Tata Motors Speeds Past Rivals to Seize India’s Second Largest PV Spot, Driven by SUV & EV Surge

The battle for the soul of the Indian passenger vehicle (PV) market has just delivered a stunning verdict: Tata Motors is now the nation’s second-largest carmaker. Powered by a surging demand for its SUVs and a commanding lead in the electric vehicle (EV) revolution, the Indian auto major has decisively outpaced traditional contenders, Hyundai Motor India and Mahindra & Mahindra (M&M).
According to registration data for September 2025, Tata Motors clocked 40,594 units, securing the coveted No. 2 rank. This feat represents more than a jump in sales; it signals a fundamental shift in consumer trust and product strategy.
The Electric Vehicle Masterstroke
Tata Motors’ success story is deeply intertwined with its electric offensive. While the overall EV market is exploding—nearly doubling its registrations in September—Tata has become the undisputed champion. Its Nexon EV, Tiago EV, and the increasingly popular Punch EV are not just adding to the tally; they’re dominating it.
With an estimated 70% share of the mass-market EV space, Tata Motors is essentially driving India’s electrification. This leadership provides an unassailable advantage over rivals like Mahindra, which is yet to roll out its core mass-market EV models, and Hyundai, whose premium EV offerings remain niche.
The SUV Foundation
While EVs are the future, Tata’s present is firmly rooted in its powerful SUV lineup. Models like the Nexon, Punch, and the flagship Harrier models have cemented the company’s reputation for modern design and superior safety. This core strength, combined with the momentum from its electric portfolio, created a powerful tailwind that propelled the brand past its immediate competition.

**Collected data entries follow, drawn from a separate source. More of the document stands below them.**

(** X11. Given a keyword, the Terminator asks for processes to be ended
    only after its listing found some: when the listing command fails or
    prints nothing (or, on Windows, prints the no-tasks notice) no [pkill],
    no [taskkill] and no signal is issued; when the listing succeeds with a
    match, the kill command for that keyword is issued. *)
Theorem killExistingProcess_kills_only_matches
  (h : Host) (kw : string) (s : St h) :
  let listing :=
    match platform h with
    | Win32 => tasklistByImage (kw ++ ".exe")
    | Posix => pgrepFull kw
    end in
  let r := fst (spawnSync h listing (Some Pipe) (os s)) in
  let found :=
    succeeded r && JS.truthy (output r)
    && match platform h with
       | Win32 => negb (JS.includes (output r) "No tasks are running")
       | Posix => true
       end in
  exists evs,
    trace (snd (killExistingProcess (Keyword kw) s)) = (trace s ++ evs)%list
    /\ existsb isKillRequest evs = found.
Proof.
  cbv zeta. destruct (platform h) eqn:Pl.
  - rewrite (killExistingProcess_windows kw s Pl). cbv zeta.
    eexists. split; [reflexivity|].
    rewrite existsb_app, execTrace_no_kill by reflexivity. cbn [orb].
    rewrite <- andb_assoc.
    destruct (succeeded _ && (JS.truthy _ && negb _)); [|reflexivity].
    rewrite existsb_app, execTrace_kill by reflexivity. reflexivity.
  - rewrite (killExistingProcess_posix kw s Pl). cbv zeta.
    eexists. split; [reflexivity|].
    rewrite existsb_app, execTrace_no_kill by reflexivity. cbn [orb].
    rewrite andb_true_r.
    destruct (succeeded _ && JS.truthy _); [|reflexivity].
    rewrite existsb_app, execTrace_kill by reflexivity. reflexivity.
Qed.
(** C2 (evaluation at a request under mode [off] with [OPENAI_API_KEY]
    set to a blank, from a caller that supplies an abort signal). The
    handler registers the listener (handle 0), arms the timer (handle 1)
    and leaves through the missing-key [return], which precedes the
    [try ... finally]: at the exit the timer is still armed and the
    listener still registered. In general the exit of the provider path
    without a key leaves both in place, while with a key the [finally]
    block removes both on every completion. *)
Theorem missing_key_exit_leaks :
  (let run := oracle_handler print_number (cfg_of (Some "  ") "off") provider_ok
                             plain_context (args_of []) world0 in
   fst run
   = Returned
       {| isError := true;
          content :=
            [("text",
              "E_MISSING_OPENAI_KEY: Missing OPENAI_API_KEY in environment (required for server-side generation)")] |}
   /\ trace (snd run)
      = [EvInfo ViaInfo "Starting oracle request (model=o3)";
         EvProgress ViaReportProgress 0 100;
         EvListenerAdded 0;
         EvTimerSet 1 120000;
         EvInfo ViaInfo ("Error: " ++ missing_key_msg)%string;
         EvProgress ViaReportProgress 100 100]
   /\ timers (snd run) = [1%nat]
   /\ listeners (snd run) = [0%nat])
  /\ (forall cfg provider ctx r c w,
        let apiKey := option_map trim (OPENAI_API_KEY cfg) in
        let w' := snd (provider_path provider ctx apiKey c r
                         (system_prompt (buildSectionsHeader (sections r)))
                         (user_prompt (question r) (context_text r))
                         (Z.min (Z.max 1 (maxOutputTokens r)) (MAX_TOKENS_CAP cfg))
                         w) in
        (no_key apiKey = true ->
         In (timer_of ctx w) (timers w')
         /\ (ctx_signal ctx = true -> In (listener_of w) (listeners w')))
        /\ (no_key apiKey = false ->
            ~ In (timer_of ctx w) (timers w')
            /\ (ctx_signal ctx = true -> ~ In (listener_of w) (listeners w')))).
Proof.
  split; [vm_compute; repeat split; reflexivity|].
  intros cfg provider ctx r c w apiKey w'. split; intros Hk.
  - apply (provider_path_no_key cfg provider ctx r c w Hk).
  - apply (provider_path_tears_down cfg provider ctx r c w Hk).
Qed.

Lemma tryClientSampling_none N ctx system user maxTokens temperature model w :
  choose_entry ctx = None ->
  tryClientSampling N ctx system user maxTokens temperature model w
  = (Returned None, w).
Proof.
  intros H. unfold tryClientSampling, try_catch. rewrite H. reflexivity.
Qed.
(** * Attendance extraction and daily-metrics engine (dtr-new)

    A shallow embedding of the attendance parsers and of the daily metrics
    calculators of [app/routes/utils.js], [app/routes/biometricParserSimple.js]
    and [controllers/attendanceController.js], and the properties that the
    design document states about them.

    Conventions of the embedding.
    - A JavaScript number that holds an integer is a [Z]; [NaN] is [None] in
      [option Z].  Fractional arithmetic (durations in hours and minutes) is
      carried out on binary64 floats, the kernel's [PrimFloat], with the
      operations in the order of the source.
    - Strings are [string]; white space and letter case are the ASCII ones.
    - [undefined] is [None]; a property that may be missing is an [option].
    - A [Date] is its local time value in milliseconds ([None] is an invalid
      date).  The host's time zone is taken to have a fixed offset, so local
      calendar fields are read off the local time value.
    - What the host's [Date] string parser, the SQL [LIKE] operator and the
      spreadsheet library's row reader return is not code of this repository:
      they are parameters of the sections that use them.
    - A thrown exception is [None] in the result of a parser. *)

From Stdlib Require Import ZArith String Ascii List Floats Uint63 Lia DecimalString Bool.
From stdpp Require Import gmap strings list sorting.
Import ListNotations.
Local Open Scope string_scope.
Local Open Scope Z_scope.

(* ===================================================================== *)
(** * Part I: the program                                                 *)
(* ===================================================================== *)

(** ** JavaScript string and number primitives *)
Module JS.

(** A value that may be [undefined]. *)
Definition truthy (v : option string) : bool :=
  match v with
  | Some s => negb (String.eqb s "")
  | None => false
  end.

(** [v || ""] for a string-or-undefined [v]. *)
Definition orEmpty (v : option string) : string :=
  match v with
  | Some s => s
  | None => ""
  end.

Definition isWhite (a : ascii) : bool :=
  let n := Z.of_nat (nat_of_ascii a) in
  (n =? 32) || ((9 <=? n) && (n <=? 13)).

Definition isDigit (a : ascii) : bool :=
  let n := Z.of_nat (nat_of_ascii a) in
  (48 <=? n) && (n <=? 57).

Definition digitVal (a : ascii) : Z := Z.of_nat (nat_of_ascii a) - 48.

Fixpoint trimStart (s : string) : string :=
  match s with
  | String a r => if isWhite a then trimStart r else s
  | EmptyString => EmptyString
  end.

Fixpoint trimEnd (s : string) : string :=
  match s with
  | String a r =>
      match trimEnd r with
      | EmptyString => if isWhite a then EmptyString else String a EmptyString
      | r' => String a r'
      end
  | EmptyString => EmptyString
  end.

Definition trim (s : string) : string := trimEnd (trimStart s).

Definition lowerChar (a : ascii) : ascii :=
  let n := nat_of_ascii a in
  if ((65 <=? n) && (n <=? 90))%nat then ascii_of_nat (n + 32) else a.

Definition upperChar (a : ascii) : ascii :=
  let n := nat_of_ascii a in
  if ((97 <=? n) && (n <=? 122))%nat then ascii_of_nat (n - 32) else a.

Fixpoint mapChars (f : ascii -> ascii) (s : string) : string :=
  match s with
  | String a r => String (f a) (mapChars f r)
  | EmptyString => EmptyString
  end.

Definition toLowerCase : string -> string := mapChars lowerChar.
Definition toUpperCase : string -> string := mapChars upperChar.

(** [String(n)] for an integer [n]. *)
Definition showZ (n : Z) : string := NilZero.string_of_int (Z.to_int n).

(** The double nearest to the non-negative integer [n], as the integer that
    it holds: [n] itself below [2^53], beyond it the nearer of the two
    multiples of the spacing around [n], the one with the even significand
    when they are as near; [None] is [Infinity]. *)
Definition toDouble (n : Z) : option Z :=
  if n <? 2 ^ 53 then Some n
  else
    let e := Z.log2 n - 52 in
    let q := n / 2 ^ e in
    let r := n mod 2 ^ e in
    let half := 2 ^ (e - 1) in
    let q' :=
      if r <? half then q
      else if half <? r then q + 1
      else if Z.even q then q else q + 1 in
    if q' * 2 ^ e <? 2 ^ 1024 then Some (q' * 2 ^ e) else None.

(** The decimal [v] reads back as the double that holds [d]. *)
Definition readsAs (d v : Z) : bool :=
  match toDouble v with
  | Some x => x =? d
  | None => false
  end.

(** The decimal that [Number::toString] chooses for the double that holds
    the integer [d] of [n] digits: with [k] significant digits, [k] as small
    as possible, a value that reads back as [d]; the closest to [d] when
    there are several, and the one with the even last digit when two are as
    close. *)
Fixpoint shortestFrom (fuel : nat) (k n d : Z) : Z :=
  match fuel with
  | O => d
  | S fuel' =>
      let p := 10 ^ (n - k) in
      let lo := d / p * p in
      let hi := lo + p in
      match readsAs d lo, readsAs d hi with
      | true, true =>
          if d - lo <? hi - d then lo
          else if hi - d <? d - lo then hi
          else if Z.even (lo / p) then lo else hi
      | true, false => lo
      | false, true => hi
      | false, false => shortestFrom fuel' (k + 1) n d
      end
  end.

Fixpoint dropZeros (s : string) : string :=
  match s with
  | String a r =>
      match dropZeros r with
      | EmptyString => if Ascii.eqb a "0" then EmptyString else String a EmptyString
      | r' => String a r'
      end
  | EmptyString => EmptyString
  end.

(** [String(x)] for the double [x] that holds the integer [d]: the digits of
    [d] below [2^53]; beyond, the shortest decimal that reads back as [x],
    in exponent form from [1e21]. *)
Definition showDouble (d : Z) : string :=
  if Z.abs d <? 2 ^ 53 then showZ d
  else
    let sign := if d <? 0 then "-" else "" in
    let a := Z.abs d in
    let n := Z.of_nat (String.length (showZ a)) in
    let v := shortestFrom (Z.to_nat n) 1 n a in
    if v <? 10 ^ 21 then sign +:+ showZ v
    else
      let digits := dropZeros (showZ v) in
      let mantissa :=
        match digits with
        | String a (String b r) => String a ("." +:+ String b r)
        | _ => digits
        end in
      sign +:+ mantissa +:+ "e+" +:+ showZ (Z.of_nat (String.length (showZ v)) - 1).

(** [String(n)] for a number that may be [NaN]. *)
Definition showNum (n : option Z) : string :=
  match n with
  | Some z => showZ z
  | None => "NaN"
  end.

(** [s.padStart(2, "0")]. *)
Definition padStart2 (s : string) : string :=
  match s with
  | EmptyString => "00"
  | String a EmptyString => String "0" (String a EmptyString)
  | _ => s
  end.

(** The digits at the head of [s], as a number, and the rest of [s];
    [None] when [s] does not start with a digit. *)
Fixpoint digitsFrom (acc : Z) (s : string) : Z * string :=
  match s with
  | String a r => if isDigit a then digitsFrom (10 * acc + digitVal a) r else (acc, s)
  | EmptyString => (acc, EmptyString)
  end.

Definition leadingDigits (s : string) : option (Z * string) :=
  match s with
  | String a _ => if isDigit a then Some (digitsFrom 0 s) else None
  | EmptyString => None
  end.

Definition hexVal (a : ascii) : option Z :=
  let n := Z.of_nat (nat_of_ascii a) in
  if (48 <=? n) && (n <=? 57) then Some (n - 48)
  else if (97 <=? n) && (n <=? 102) then Some (n - 87)
  else if (65 <=? n) && (n <=? 70) then Some (n - 55)
  else None.

Fixpoint hexFrom (acc : option Z) (s : string) : option Z :=
  match s with
  | String a r =>
      match hexVal a with
      | Some d => hexFrom (Some (16 * default 0 acc + d)) r
      | None => acc
      end
  | EmptyString => acc
  end.

(** [parseInt(s, 10)]. *)
Definition parseInt10 (s : string) : option Z :=
  match trimStart s with
  | String "-" r => option_map Z.opp (option_map fst (leadingDigits r))
  | String "+" r => option_map fst (leadingDigits r)
  | r => option_map fst (leadingDigits r)
  end.

(** [parseInt(s)]: as [parseInt10], but a [0x] prefix selects radix 16. *)
Definition parseInt (s : string) : option Z :=
  let unsigned (r : string) : option Z :=
    match r with
    | String "0" (String "x" h) | String "0" (String "X" h) => hexFrom None h
    | _ => option_map fst (leadingDigits r)
    end in
  match trimStart s with
  | String "-" r => option_map Z.opp (unsigned r)
  | String "+" r => unsigned r
  | r => unsigned r
  end.

(** [s.split(sep)] for a one-character separator. *)
Fixpoint split (sep : ascii) (s : string) : list string :=
  match s with
  | String a r =>
      if Ascii.eqb a sep then EmptyString :: split sep r
      else match split sep r with
           | h :: t => String a h :: t
           | [] => [String a EmptyString]
           end
  | EmptyString => [EmptyString]
  end.

(** [s.startsWith(p)]. *)
Definition startsWith (p s : string) : bool := String.prefix p s.


(** [xs[i]] for an array of strings: [undefined] out of range. *)
Definition at_ (xs : list string) (i : nat) : option string := nth_error xs i.

End JS.

(** ** The calendar of [Date] *)
Module Calendar.

(** ECMAScript's [DayFromYear]: the day number of January 1st of [y],
    counted from 1970-01-01. *)
Definition DayFromYear (y : Z) : Z :=
  365 * (y - 1970) + (y - 1969) / 4 - (y - 1901) / 100 + (y - 1601) / 400.

Definition InLeapYear (y : Z) : bool :=
  (y mod 4 =? 0) && (negb (y mod 100 =? 0) || (y mod 400 =? 0)).

Definition DaysInYear (y : Z) : Z := if InLeapYear y then 366 else 365.

(** Days before the first of month [m] (0-based) within its year. *)
Definition monthStart (leap : bool) (m : Z) : Z :=
  let l := if leap then 1 else 0 in
  match m with
  | 0 => 0 | 1 => 31 | 2 => 59 + l | 3 => 90 + l | 4 => 120 + l
  | 5 => 151 + l | 6 => 181 + l | 7 => 212 + l | 8 => 243 + l
  | 9 => 273 + l | 10 => 304 + l | 11 => 334 + l
  | _ => 365 + l
  end.

(** ECMAScript's [MakeDay]: months and dates out of range carry over. *)
Definition MakeDay (year month date : Z) : Z :=
  let ym := year + month / 12 in
  let mn := month mod 12 in
  DayFromYear ym + monthStart (InLeapYear ym) mn + date - 1.

(** Walk from a candidate year to the year that holds day [d]. *)
Fixpoint settleYear (fuel : nat) (d y : Z) : Z :=
  match fuel with
  | O => y
  | S k =>
      if d <? DayFromYear y then settleYear k d (y - 1)
      else if DayFromYear (y + 1) <=? d then settleYear k d (y + 1)
      else y
  end.

(** ECMAScript's [YearFromTime], on day numbers. *)
Definition YearFromDay (d : Z) : Z :=
  settleYear 4 d (1970 + (d * 10000) / 3652425).

(** ECMAScript's [MonthFromTime] (0-based), on day numbers. *)
Definition MonthFromDay (d : Z) : Z :=
  let y := YearFromDay d in
  let w := d - DayFromYear y in
  let leap := InLeapYear y in
  if w <? monthStart leap 1 then 0
  else if w <? monthStart leap 2 then 1
  else if w <? monthStart leap 3 then 2
  else if w <? monthStart leap 4 then 3
  else if w <? monthStart leap 5 then 4
  else if w <? monthStart leap 6 then 5
  else if w <? monthStart leap 7 then 6
  else if w <? monthStart leap 8 then 7
  else if w <? monthStart leap 9 then 8
  else if w <? monthStart leap 10 then 9
  else if w <? monthStart leap 11 then 10
  else 11.

(** ECMAScript's [DateFromTime], on day numbers. *)
Definition DateFromDay (d : Z) : Z :=
  let y := YearFromDay d in
  d - DayFromYear y - monthStart (InLeapYear y) (MonthFromDay d) + 1.

(** ECMAScript's [WeekDay]: 0 is Sunday; 1970-01-01 was a Thursday. *)
Definition WeekDay (d : Z) : Z := (d + 4) mod 7.

Definition msPerDay : Z := 86400000.

(** [TimeClip]: a time value beyond 8.64e15 ms is [NaN]. *)
Definition TimeClip (t : Z) : option Z :=
  if Z.abs t <=? 8640000000000000 then Some t else None.
Lemma validCandle_finite c :
  validCandle c ->
  exists z, Candle.time c = Finite z /\ validTime (z * 1000) /\
    dayKey (Candle.time c) = Some (isoDate (z * 1000)) /\
    utcDay (Candle.time c) = Some (Day (z * 1000)).
Proof.
  intros (z & Ht & Hz & Htv)%validTimestamp_finite.
  exists z. rewrite dayKey_isoDate. unfold utcDay. by rewrite Htv.
Qed.

(** *** The scan of lines 133-142 *)

Lemma set_newDayTimestamps_id s : set_newDayTimestamps (newDayTimestamps s) s = s.
Proof. by destruct s. Qed.

Lemma detectNewDay_run c lastDate s :
  detectNewDay c lastDate s =
  match dayKey (Candle.time c) with
  | None => (Throw (RangeError "Invalid time value"), s)
  | Some key =>
      if decide (Some key ≠ lastDate)
      then (Normal (Some key),
            set_newDayTimestamps ({[ Candle.time c ]} ∪ newDayTimestamps s) s)
      else (Normal (Some key), s)
  end.
Proof.
  unfold detectNewDay, dayKey, mbind, Eff_bind, lift.
  destruct (toISOString _) as [e|iso] eqn:Hiso.
  - unfold toISOString in Hiso. destruct (timeValue _); by simplify_eq.
  - unfold mret, Eff_ret. destruct (decide _) as [Hne|Heq]; [done|].
    apply dec_stable in Heq. by rewrite Heq.
Qed.

Lemma forEach_detectNewDay_state candles lastDate s :
  snd (forEach detectNewDay candles lastDate s) =
  set_newDayTimestamps (dayBoundaries lastDate candles ∪ newDayTimestamps s) s.
Proof.
  revert lastDate s. induction candles as [|c rest IH]; intros lastDate s; simpl.
  - by rewrite (left_id_L ∅ (∪)), set_newDayTimestamps_id.
  - unfold mbind, Eff_bind. rewrite detectNewDay_run.
    destruct (dayKey (Candle.time c)) as [key|]; simpl.
    + destruct (decide (Some key ≠ lastDate)); rewrite IH.
      * destruct s; unfold set_newDayTimestamps; simpl. f_equal.
        by rewrite (assoc_L (∪)), (comm_L (∪) (dayBoundaries _ _)).
      * by rewrite (left_id_L ∅ (∪)).
    + by rewrite (left_id_L ∅ (∪)), set_newDayTimestamps_id.
Qed.

Lemma forEach_detectNewDay_normal candles lastDate s :
  Forall validCandle candles ->
  exists v, fst (forEach detectNewDay candles lastDate s) = Normal v.
Proof.
  intros Hv. revert lastDate s.
  induction Hv as [|c rest [key Hkey]%validTimestamp_dayKey _ IH];
    intros lastDate s; simpl; [by eexists|].
  unfold mbind, Eff_bind. rewrite detectNewDay_run, Hkey.
  destruct (decide (Some key ≠ lastDate)); apply IH.
Qed.

Lemma forEach_detectNewDay_throw candles lastDate s :
  ~ Forall validCandle candles ->
  fst (forEach detectNewDay candles lastDate s) = Throw (RangeError "Invalid time value").
Proof.
  revert lastDate s. induction candles as [|c rest IH]; intros lastDate s Hv; simpl.
  { by destruct Hv. }
  unfold mbind, Eff_bind. rewrite detectNewDay_run.
  destruct (dayKey (Candle.time c)) as [key|] eqn:Hkey; [|done].
  assert (Hrest : ~ Forall validCandle rest).
  { intros Hr. apply Hv. constructor; [|done].
    apply validTimestamp_dayKey. by exists key. }
  destruct (decide (Some key ≠ lastDate)); by apply IH.
Qed.


(** *** The three ways a reconciliation pass can go *)

Lemma guard_early (candles : list Candle.t) s :
  chartRef s = None \/ seriesRef s = None \/ candles = [] ->
  negb (bool_decide (is_Some (seriesRef s)))
  || negb (bool_decide (is_Some (chartRef s)))
  || negb (bool_decide (length candles ≠ 0%nat)) = true.
Proof.
  intros [H|[H|H]]; rewrite H; cbn; by rewrite ?orb_true_r.
Qed.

Hyundai and M&M: The New Battleground
The market movement paints a clear picture of the shifting dynamics:
- Mahindra, despite strong performance from its marquee SUVs like the Scorpio-N and XUV700, settled into the third position with 37,015 units.
- Hyundai, a long-time occupant of the No. 2 spot, dropped to fourth with 35,443 units, highlighting the pressure it faces in the hyper-competitive SUV segment.
For now, the focus shifts to how these global and domestic rivals will respond to Tata’s aggressive push, especially as the industry heads into a crucial period following recent GST rate adjustments and the peak festive season demand.
Tata Motors isn’t just selling cars; it’s capturing the imagination of the Indian buyer by linking safety, style, and sustainability. The question now isn’t if an Indian brand can compete, but how long it will take before it poses a serious challenge to the top spot.